What you have to do>
Scan the data, and whenever a line contains "Instance", copy it.

Top of Records supplied

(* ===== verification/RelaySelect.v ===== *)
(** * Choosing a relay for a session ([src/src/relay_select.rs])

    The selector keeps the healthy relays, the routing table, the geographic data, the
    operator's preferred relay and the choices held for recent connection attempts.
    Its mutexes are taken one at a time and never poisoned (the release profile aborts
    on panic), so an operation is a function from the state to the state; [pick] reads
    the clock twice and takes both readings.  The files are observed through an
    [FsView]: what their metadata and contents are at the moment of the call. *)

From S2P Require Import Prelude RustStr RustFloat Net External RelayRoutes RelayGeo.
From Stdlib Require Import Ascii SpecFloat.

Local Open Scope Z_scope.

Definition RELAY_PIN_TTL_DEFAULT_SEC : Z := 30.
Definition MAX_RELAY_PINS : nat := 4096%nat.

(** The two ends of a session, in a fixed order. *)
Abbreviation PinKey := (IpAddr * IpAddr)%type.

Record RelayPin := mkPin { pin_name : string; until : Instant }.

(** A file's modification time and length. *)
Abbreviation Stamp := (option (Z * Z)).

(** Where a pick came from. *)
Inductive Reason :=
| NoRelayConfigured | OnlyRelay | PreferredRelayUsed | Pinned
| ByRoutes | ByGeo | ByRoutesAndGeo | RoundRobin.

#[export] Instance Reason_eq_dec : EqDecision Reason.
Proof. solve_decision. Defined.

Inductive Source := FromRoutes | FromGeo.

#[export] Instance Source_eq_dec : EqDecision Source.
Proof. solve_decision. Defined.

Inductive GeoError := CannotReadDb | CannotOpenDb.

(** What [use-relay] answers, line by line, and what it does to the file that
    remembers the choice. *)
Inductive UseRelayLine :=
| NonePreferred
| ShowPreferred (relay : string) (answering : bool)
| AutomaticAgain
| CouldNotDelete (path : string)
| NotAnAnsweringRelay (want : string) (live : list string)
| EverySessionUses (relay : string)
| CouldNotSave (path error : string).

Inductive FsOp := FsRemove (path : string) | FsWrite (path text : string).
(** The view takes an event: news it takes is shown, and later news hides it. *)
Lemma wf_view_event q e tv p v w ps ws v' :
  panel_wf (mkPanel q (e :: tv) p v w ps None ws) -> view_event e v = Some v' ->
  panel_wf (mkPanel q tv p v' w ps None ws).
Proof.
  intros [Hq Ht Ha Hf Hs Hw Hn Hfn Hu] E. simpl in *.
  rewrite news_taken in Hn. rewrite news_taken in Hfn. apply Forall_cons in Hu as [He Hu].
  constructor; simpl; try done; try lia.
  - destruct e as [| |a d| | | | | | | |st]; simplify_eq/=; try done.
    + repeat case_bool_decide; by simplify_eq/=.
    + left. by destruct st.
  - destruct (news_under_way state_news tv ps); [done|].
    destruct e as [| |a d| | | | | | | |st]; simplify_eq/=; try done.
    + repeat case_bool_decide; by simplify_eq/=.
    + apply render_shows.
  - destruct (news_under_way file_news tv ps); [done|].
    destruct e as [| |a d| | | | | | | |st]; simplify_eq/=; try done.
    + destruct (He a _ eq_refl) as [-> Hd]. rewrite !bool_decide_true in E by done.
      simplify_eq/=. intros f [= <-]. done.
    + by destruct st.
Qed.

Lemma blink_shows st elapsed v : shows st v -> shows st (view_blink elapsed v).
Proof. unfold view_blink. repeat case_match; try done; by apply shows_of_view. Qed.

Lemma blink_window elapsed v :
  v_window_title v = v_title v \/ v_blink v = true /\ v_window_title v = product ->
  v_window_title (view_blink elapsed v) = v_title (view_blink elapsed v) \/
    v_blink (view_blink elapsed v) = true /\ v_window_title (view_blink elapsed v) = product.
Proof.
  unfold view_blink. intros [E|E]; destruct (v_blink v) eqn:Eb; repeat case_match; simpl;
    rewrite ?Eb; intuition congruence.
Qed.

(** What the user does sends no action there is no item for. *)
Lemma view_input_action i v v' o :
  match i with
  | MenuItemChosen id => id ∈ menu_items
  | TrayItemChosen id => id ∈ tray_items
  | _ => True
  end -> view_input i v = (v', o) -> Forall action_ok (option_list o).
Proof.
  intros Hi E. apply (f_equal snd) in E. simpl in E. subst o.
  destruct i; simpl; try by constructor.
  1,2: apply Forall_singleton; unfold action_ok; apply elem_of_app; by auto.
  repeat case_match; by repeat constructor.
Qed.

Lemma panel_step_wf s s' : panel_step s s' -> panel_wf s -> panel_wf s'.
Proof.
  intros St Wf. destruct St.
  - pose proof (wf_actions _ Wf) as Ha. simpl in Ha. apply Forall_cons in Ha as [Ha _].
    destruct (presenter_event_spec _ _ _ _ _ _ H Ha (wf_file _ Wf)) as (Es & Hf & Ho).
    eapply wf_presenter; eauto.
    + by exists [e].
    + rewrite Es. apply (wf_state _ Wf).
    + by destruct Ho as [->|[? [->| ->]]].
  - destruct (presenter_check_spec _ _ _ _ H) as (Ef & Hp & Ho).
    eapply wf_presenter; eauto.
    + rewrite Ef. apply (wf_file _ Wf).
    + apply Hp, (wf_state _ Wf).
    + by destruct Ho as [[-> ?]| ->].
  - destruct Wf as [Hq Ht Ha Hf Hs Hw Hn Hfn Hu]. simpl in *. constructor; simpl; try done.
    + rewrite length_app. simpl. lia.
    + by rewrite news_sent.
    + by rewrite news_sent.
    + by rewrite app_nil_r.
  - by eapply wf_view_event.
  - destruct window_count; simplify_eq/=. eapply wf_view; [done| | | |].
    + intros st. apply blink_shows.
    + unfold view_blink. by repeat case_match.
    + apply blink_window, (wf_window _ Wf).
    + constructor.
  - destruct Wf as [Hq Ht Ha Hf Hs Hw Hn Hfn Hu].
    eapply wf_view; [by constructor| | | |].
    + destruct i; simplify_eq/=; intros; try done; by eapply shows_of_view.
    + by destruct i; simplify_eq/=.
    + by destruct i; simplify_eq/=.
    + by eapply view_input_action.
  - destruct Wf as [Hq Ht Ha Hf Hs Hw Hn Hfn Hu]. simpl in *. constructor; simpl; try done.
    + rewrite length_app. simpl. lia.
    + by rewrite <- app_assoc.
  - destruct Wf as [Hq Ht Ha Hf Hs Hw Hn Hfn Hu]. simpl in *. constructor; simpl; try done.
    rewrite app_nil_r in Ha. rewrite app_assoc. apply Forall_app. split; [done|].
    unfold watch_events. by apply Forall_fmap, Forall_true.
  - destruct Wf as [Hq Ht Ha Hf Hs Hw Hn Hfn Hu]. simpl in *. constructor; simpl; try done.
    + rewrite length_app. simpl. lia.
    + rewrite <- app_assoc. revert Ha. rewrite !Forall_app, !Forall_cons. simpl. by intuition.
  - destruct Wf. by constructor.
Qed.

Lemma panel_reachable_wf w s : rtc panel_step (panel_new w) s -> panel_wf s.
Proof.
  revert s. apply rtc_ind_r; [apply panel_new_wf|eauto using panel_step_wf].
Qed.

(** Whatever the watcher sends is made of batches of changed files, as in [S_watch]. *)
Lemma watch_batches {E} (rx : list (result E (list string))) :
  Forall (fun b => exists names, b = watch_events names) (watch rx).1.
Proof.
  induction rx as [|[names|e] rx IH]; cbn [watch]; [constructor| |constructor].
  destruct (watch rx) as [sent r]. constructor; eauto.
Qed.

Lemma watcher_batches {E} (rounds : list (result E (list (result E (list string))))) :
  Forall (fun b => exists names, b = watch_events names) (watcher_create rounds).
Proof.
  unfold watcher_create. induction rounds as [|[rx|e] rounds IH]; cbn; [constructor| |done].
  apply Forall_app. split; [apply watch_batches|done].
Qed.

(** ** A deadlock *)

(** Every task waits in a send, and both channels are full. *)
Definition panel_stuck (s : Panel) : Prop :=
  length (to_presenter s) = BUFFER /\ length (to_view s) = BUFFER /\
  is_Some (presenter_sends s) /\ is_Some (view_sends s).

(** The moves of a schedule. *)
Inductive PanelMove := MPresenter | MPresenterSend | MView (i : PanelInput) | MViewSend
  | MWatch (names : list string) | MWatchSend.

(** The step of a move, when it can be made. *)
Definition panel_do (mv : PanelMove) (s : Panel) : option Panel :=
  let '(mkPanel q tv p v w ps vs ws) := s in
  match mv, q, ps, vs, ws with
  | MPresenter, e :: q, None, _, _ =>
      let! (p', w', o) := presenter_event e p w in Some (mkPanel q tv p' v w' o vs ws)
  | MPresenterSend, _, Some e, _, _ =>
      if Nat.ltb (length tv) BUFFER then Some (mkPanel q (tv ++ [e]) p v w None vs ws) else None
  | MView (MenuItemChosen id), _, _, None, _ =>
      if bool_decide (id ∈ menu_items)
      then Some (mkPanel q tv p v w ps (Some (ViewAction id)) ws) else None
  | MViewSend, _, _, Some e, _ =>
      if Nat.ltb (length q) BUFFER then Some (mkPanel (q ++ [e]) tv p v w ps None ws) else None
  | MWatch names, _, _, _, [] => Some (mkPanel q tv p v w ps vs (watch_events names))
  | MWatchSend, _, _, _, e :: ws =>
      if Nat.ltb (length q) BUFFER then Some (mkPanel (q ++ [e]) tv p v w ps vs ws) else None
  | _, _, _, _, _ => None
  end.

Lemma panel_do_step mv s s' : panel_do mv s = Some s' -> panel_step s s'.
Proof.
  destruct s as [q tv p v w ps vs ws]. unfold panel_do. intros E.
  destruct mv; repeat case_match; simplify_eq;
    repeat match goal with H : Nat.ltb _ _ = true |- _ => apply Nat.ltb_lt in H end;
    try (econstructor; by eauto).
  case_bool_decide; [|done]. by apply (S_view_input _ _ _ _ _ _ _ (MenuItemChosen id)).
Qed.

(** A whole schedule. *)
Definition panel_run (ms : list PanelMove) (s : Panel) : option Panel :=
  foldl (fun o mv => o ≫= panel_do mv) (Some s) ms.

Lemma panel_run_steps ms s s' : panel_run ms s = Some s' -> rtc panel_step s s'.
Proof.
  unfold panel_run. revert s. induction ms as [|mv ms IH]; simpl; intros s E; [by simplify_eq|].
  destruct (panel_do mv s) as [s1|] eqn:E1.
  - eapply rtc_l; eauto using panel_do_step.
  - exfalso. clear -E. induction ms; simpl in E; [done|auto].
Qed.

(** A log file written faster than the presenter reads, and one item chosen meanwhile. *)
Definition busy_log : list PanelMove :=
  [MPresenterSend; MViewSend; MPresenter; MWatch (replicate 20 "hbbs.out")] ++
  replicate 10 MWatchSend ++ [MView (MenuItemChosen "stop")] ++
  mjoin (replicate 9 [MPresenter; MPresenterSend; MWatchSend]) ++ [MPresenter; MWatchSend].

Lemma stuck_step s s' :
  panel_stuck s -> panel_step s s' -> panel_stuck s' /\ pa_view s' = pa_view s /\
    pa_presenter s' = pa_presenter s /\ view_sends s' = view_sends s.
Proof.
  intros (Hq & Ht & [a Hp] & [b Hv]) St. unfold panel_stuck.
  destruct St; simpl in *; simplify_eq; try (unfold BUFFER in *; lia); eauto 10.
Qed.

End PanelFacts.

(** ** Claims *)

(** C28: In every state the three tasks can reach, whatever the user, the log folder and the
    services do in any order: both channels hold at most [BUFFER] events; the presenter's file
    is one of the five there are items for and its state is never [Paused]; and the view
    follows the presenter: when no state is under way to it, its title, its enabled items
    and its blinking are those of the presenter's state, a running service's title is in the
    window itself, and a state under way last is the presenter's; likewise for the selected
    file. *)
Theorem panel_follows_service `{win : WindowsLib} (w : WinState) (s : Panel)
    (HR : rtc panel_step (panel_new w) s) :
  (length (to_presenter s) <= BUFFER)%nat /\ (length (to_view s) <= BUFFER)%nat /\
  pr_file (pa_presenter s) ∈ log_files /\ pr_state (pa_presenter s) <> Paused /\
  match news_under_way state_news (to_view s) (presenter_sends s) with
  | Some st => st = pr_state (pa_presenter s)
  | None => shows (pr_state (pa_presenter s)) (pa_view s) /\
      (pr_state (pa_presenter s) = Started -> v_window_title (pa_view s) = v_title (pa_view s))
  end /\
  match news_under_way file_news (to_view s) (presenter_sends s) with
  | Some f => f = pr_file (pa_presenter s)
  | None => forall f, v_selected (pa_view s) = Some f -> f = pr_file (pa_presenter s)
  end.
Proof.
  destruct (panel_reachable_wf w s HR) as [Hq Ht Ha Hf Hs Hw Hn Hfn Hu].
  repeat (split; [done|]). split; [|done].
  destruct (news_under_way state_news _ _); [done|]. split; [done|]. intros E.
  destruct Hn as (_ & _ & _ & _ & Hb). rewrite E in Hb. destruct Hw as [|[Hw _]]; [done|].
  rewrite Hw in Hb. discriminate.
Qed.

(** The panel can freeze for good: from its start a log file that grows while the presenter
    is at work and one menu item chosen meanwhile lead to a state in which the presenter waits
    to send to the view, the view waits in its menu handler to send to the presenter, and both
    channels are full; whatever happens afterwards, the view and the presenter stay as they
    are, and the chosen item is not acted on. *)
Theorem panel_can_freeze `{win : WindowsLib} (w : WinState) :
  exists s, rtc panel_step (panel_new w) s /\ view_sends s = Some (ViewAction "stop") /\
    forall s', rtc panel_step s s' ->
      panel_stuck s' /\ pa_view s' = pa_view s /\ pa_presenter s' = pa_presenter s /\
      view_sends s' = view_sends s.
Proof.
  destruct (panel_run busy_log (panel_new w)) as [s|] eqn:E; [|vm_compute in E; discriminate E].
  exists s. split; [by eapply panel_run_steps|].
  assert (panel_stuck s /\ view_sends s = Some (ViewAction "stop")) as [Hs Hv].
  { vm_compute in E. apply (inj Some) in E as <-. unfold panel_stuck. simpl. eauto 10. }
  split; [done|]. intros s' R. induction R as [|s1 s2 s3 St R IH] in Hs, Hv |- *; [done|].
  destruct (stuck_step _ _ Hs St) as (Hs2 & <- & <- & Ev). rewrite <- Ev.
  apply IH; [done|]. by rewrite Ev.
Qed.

Bottom of Records supplied

Task result>
#[export] Instance Reason_eq_dec : EqDecision Reason.
#[export] Instance Source_eq_dec : EqDecision Source.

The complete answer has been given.